The Net Change Theorem is a direct application of FTC Part 2. If $Q(t)$ is a quantity and $Q'(t)$ is its rate of change, then:

$\int_a^b Q'(t) \, dt = Q(b) - Q(a)$

The integral of a rate of change over $[a, b]$ equals the net change in the quantity over that interval.

This applies to any quantity that changes over time:

If $v(t)$ is velocity, $\int_a^b v(t)\,dt$ gives displacement (net change in position)
If $P'(t)$ is a population growth rate, $\int_a^b P'(t)\,dt$ gives the net change in population
If $R(t)$ is a flow rate in liters/min, $\int_a^b R(t)\,dt$ gives the net volume added

Note the word net. If velocity is sometimes negative (moving backward), the integral captures the overall change, not total distance. For total distance, you'd integrate $|v(t)|$ instead.

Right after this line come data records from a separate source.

(** What becomes of a response that echoes an identifier and a type. *)
Lemma answered l d q m flags ls rs tail :
  let resp := response (q_id q) flags ls (q_qtype q) rs tail in
  inv l d → q ∈ d_qs d → w16 (q_qtype q) → octets m (mlen resp) → holds m 0 resp → w16 flags → Z.land flags 32768 ≠ 0 →
  name_ok ls → Forall srr_ok rs → Z.of_nat (length rs) < 65536 →
  if strcaseeq (dotted ls) (q_name q) then ∃ l' d', dns_parse l d m (mlen resp) =
      Ok (l', d', [Called (q_cb q) (q_ud q) (Z.land flags 15) (if Z.land flags 15 =? 0 then delivered (q_qtype q) rs else [])]) ∧
    inv l' d' ∧ d_qs d ≡ₚ q :: d_qs d'
  else dns_parse l d m (mlen resp) = Ok (l, d, []).
Proof.
  intros resp Hinv Hq Hty Hm H Hfl Hqr Hlo Hrs Hlen. pose proof Hinv as [_ _ Hi Hqs _ _]. pose proof (proj1 (Forall_forall _ _) Hqs q Hq) as (Hid & _).
  set (n := mlen resp) in *. assert (Ln : n = 12 + (mlen (wire ls) + 4) + (mlen (rrs_bytes rs) + mlen tail)).
  { unfold n, resp, response, question. rewrite !mlen_app, !mlen_be2. change (mlen (header _ _ _ _ _ _)) with 12. lia. }
  pose proof (mlen_nonneg (wire ls)). pose proof (mlen_nonneg (rrs_bytes rs)). pose proof (mlen_nonneg tail).
  destruct (header_read m n (q_id q) flags (Z.of_nat (length rs)) (question ls (q_qtype q) ++ rrs_bytes rs ++ tail) Hm H) as (E0 & E1 & E2 & E3 & HB); [lia|done|done|unfold w16; lia|].
  unfold question in HB. rewrite <-!app_assoc in HB. apply holds_app in HB as [HW HB]. apply holds_app in HB as [HT HB]. apply holds_app in HB as [_ HB]. apply holds_app in HB as [HR _].
  rewrite !mlen_be2 in *. unfold dns_parse. rewrite (proj2 (Z.ltb_ge n 12)) by lia. rewrite E1. bok. rewrite (proj2 (Z.eqb_neq _ 0) Hqr). rewrite E0. bok.
  rewrite (id_found d q Hi Hq). rewrite E2. bok. change (negb (1 =? 1)) with false. cbv iota. rewrite (dns_name_full m n Hm 12 ls HW Hlo) by lia. bok. cbv iota beta.
  rewrite (proj2 (Z.ltb_ge n _)) by lia. destruct (strcaseeq (dotted ls) (q_name q)); cbv iota beta delta [negb]; [|done]. rewrite (get16_holds m n Hm _ _ HT Hty) by lia. bok. rewrite Z.eqb_refl. cbv iota.
  apply list_elem_of_split in Hq as (a & b & E). destruct (detach_spec l d a q b Hinv E) as (l' & -> & Hinv'). bok. cbv zeta. rewrite E3. bok. rewrite Nat2Z.id.
  pose proof (names_wire m n ls 12 Hm (proj1 Hlo) HW ltac:(lia)) as HN. replace (12 + mlen (wire ls) + 2 + 2) with (12 + mlen (wire ls) + 4) in HR by lia.
  pose proof (rr_loop_records m n Hm ls HN Hlo (q_qtype q) rs _ [] HR ltac:(lia) Hrs ltac:(done)) as EL. cbn [length app] in EL. rewrite Nat.sub_0_r in EL.
  exists l', (set_qs (a ++ b) d). split; [|split; [done|cbn [d_qs set_qs]; by rewrite E, Permutation_middle]].
  destruct (Z.land flags 15 =? 0); [rewrite EL; by bok|]. cbn [rr_loop]. by bok.
Qed.
Definition ex_q : dnsq := hd (Dnsq 0 0 0 0 0 0 0 [] []) (d_qs ex_asked.1.1.2).
Definition ex_rrs : list srr := [Srr None 60 (SOther 5 (wire [[98]])); Srr None 30 (SA [1; 2; 3; 4]); Srr (Some [[66]]) 31 (SA [5; 6; 7; 8])].
Definition ex_resp : list Z := response (q_id ex_q) 33152 [[65]; [98]] (q_qtype ex_q) ex_rrs [0; 0; 41].
(** ** Absolute names *)

Lemma cstr_free bs : Forall (λ c, c ≠ 0) bs → cstr bs = bs.
Proof. induction 1 as [|c bs Hc _ IH]; [done|]. cbn [cstr]. rewrite (proj2 (Z.eqb_neq c 0)) by done. by f_equal. Qed.
Lemma cstr_short bs : (length (cstr bs) <= length bs)%nat.
Proof. induction bs as [|c bs IH]; [done|]. cbn [cstr length]. destruct (c =? 0); cbn [length]; lia. Qed.
Lemma pieces_trailing name : ∀ cur, (name = [] → cur ≠ []) → last name ≠ Some 46 → pieces cur (name ++ [46]) = pieces cur name.
Proof.
  induction name as [|c name IH]; intros cur Hc Hl; cbn [pieces app]; [change (46 =? 46) with true; cbv iota; by destruct cur; [destruct Hc|]|].
  destruct (Z.eqb_spec c 46) as [->|Hne].
  - f_equal. apply IH; [by intros ->|]. by destruct name.
  - apply IH; [by destruct cur|]. by destruct name.
Qed.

Applications of the Net Change Theorem

Here's a step-by-step approach for applied problems:

Identify the rate function. Determine what quantity is changing and what its rate of change is. For example, a car's velocity $v(t) = 3t^2 + 2t$ m/s.
Set up the integral using the theorem. The net change in position from $t = 1$ to $t = 3$ is: $\int_1^3 (3t^2 + 2t) \, dt = s(3) - s(1)$
Evaluate the integral. Find the antiderivative and apply the bounds: $\left[ t^3 + t^2 \right]_1^3 = (27 + 9) - (1 + 1) = 36 - 2 = 34$
Interpret the result in context. The car's displacement from $t = 1$ to $t = 3$ seconds is 34 meters.

Always check what the problem is asking for. "How far does it travel?" (total distance) and "what is its displacement?" (net change) can give different answers if the object reverses direction.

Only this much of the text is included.